- THE PROBLEM -
For each line below, print it again exactly as shown.

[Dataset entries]
(** So does the bounds pass of the three-state viewer. *)
Lemma TriReveal_measureBoundsFrom_shapeless (u : Q) (rest : list MeasureStaves) :
  hasShapelessMeasure rest ->
  forall i acc, exists msg, TriReveal.measureBoundsFrom u i rest acc = Throw msg.
Proof.
  intros (staves & sm & Hin & Hsm & Hnone).
  induction rest as [|ms tl IH]; [destruct Hin|].
  intros i acc. simpl.
  destruct Hin as [-> | Hin].
  - destruct (TriReveal_boundsExtent_shapeless staves sm Hsm Hnone
                Number_MAX_VALUE Number_MIN_VALUE) as (msg & ->).
    simpl. eexists. reflexivity.
  - destruct ms as [staves'|]; [|eexists; reflexivity].
    destruct (TriReveal.boundsExtent staves' Number_MAX_VALUE Number_MIN_VALUE)
      as [[lo hi]|msg]; simpl.
    + apply IH, Hin.
    + eexists. reflexivity.
Qed.

(** Whenever the guards of [calculateNoteMap] pass, a staff measure without
    bounding shape makes the whole pass throw, in both viewers: no map is
    produced. *)
Lemma calculateNoteMap_shapeless_throws (doc : Document) (sheet : GraphicalMusicSheet)
    (containerRect : DOMRect) :
  hasShapelessMeasure (MeasureList sheet) ->
  (exists msg,
      BoolReveal.calculateNoteMap doc (Some (mkOSMD (Some sheet))) (Some containerRect)
      = Throw msg) /\
  (exists msg,
      TriReveal.calculateNoteMap doc (Some (mkOSMD (Some sheet))) (Some containerRect)
      = Throw msg).
Proof.
  intros H. split.
  - unfold BoolReveal.calculateNoteMap. simpl.
    destruct (BoolReveal_mapNotes_shapeless doc (unitInPixelsOf sheet) _ H 0%Z [])
      as (msg & ->).
    simpl. eexists. reflexivity.
  - unfold TriReveal.calculateNoteMap. simpl.
    destruct (TriReveal_measureBoundsFrom_shapeless (unitInPixelsOf sheet) _ H 0%Z [])
      as (msg & ->).
    simpl. eexists. reflexivity.
Qed.

(** A quotient by a width of zero is not a finite number. *)
Lemma js_div_zero (a : Q) : forall q, js_div a 0 <> Fin q.
Proof.
  intros q. unfold js_div. simpl.
  destruct (Qeq_bool a 0); [discriminate|].
  destruct (Qltb 0 a); discriminate.
Qed.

- ANSWER SPACE -
(** So does the bounds pass of the three-state viewer. *)
Lemma TriReveal_measureBoundsFrom_shapeless (u : Q) (rest : list MeasureStaves) :
  hasShapelessMeasure rest ->
  forall i acc, exists msg, TriReveal.measureBoundsFrom u i rest acc = Throw msg.
Proof.
  intros (staves & sm & Hin & Hsm & Hnone).
  induction rest as [|ms tl IH]; [destruct Hin|].
  intros i acc. simpl.
  destruct Hin as [-> | Hin].
  - destruct (TriReveal_boundsExtent_shapeless staves sm Hsm Hnone
                Number_MAX_VALUE Number_MIN_VALUE) as (msg & ->).
    simpl. eexists. reflexivity.
  - destruct ms as [staves'|]; [|eexists; reflexivity].
    destruct (TriReveal.boundsExtent staves' Number_MAX_VALUE Number_MIN_VALUE)
      as [[lo hi]|msg]; simpl.
    + apply IH, Hin.
    + eexists. reflexivity.
Qed.

(** Whenever the guards of [calculateNoteMap] pass, a staff measure without
    bounding shape makes the whole pass throw, in both viewers: no map is
    produced. *)
Lemma calculateNoteMap_shapeless_throws (doc : Document) (sheet : GraphicalMusicSheet)
    (containerRect : DOMRect) :
  hasShapelessMeasure (MeasureList sheet) ->
  (exists msg,
      BoolReveal.calculateNoteMap doc (Some (mkOSMD (Some sheet))) (Some containerRect)
      = Throw msg) /\
  (exists msg,
      TriReveal.calculateNoteMap doc (Some (mkOSMD (Some sheet))) (Some containerRect)
      = Throw msg).
Proof.
  intros H. split.
  - unfold BoolReveal.calculateNoteMap. simpl.
    destruct (BoolReveal_mapNotes_shapeless doc (unitInPixelsOf sheet) _ H 0%Z [])
      as (msg & ->).
    simpl. eexists. reflexivity.
  - unfold TriReveal.calculateNoteMap. simpl.
    destruct (TriReveal_measureBoundsFrom_shapeless (unitInPixelsOf sheet) _ H 0%Z [])
      as (msg & ->).
    simpl. eexists. reflexivity.
Qed.

(** A quotient by a width of zero is not a finite number. *)
Lemma js_div_zero (a : Q) : forall q, js_div a 0 <> Fin q.
Proof.
  intros q. unfold js_div. simpl.
  destruct (Qeq_bool a 0); [discriminate|].
  destruct (Qltb 0 a); discriminate.
Qed.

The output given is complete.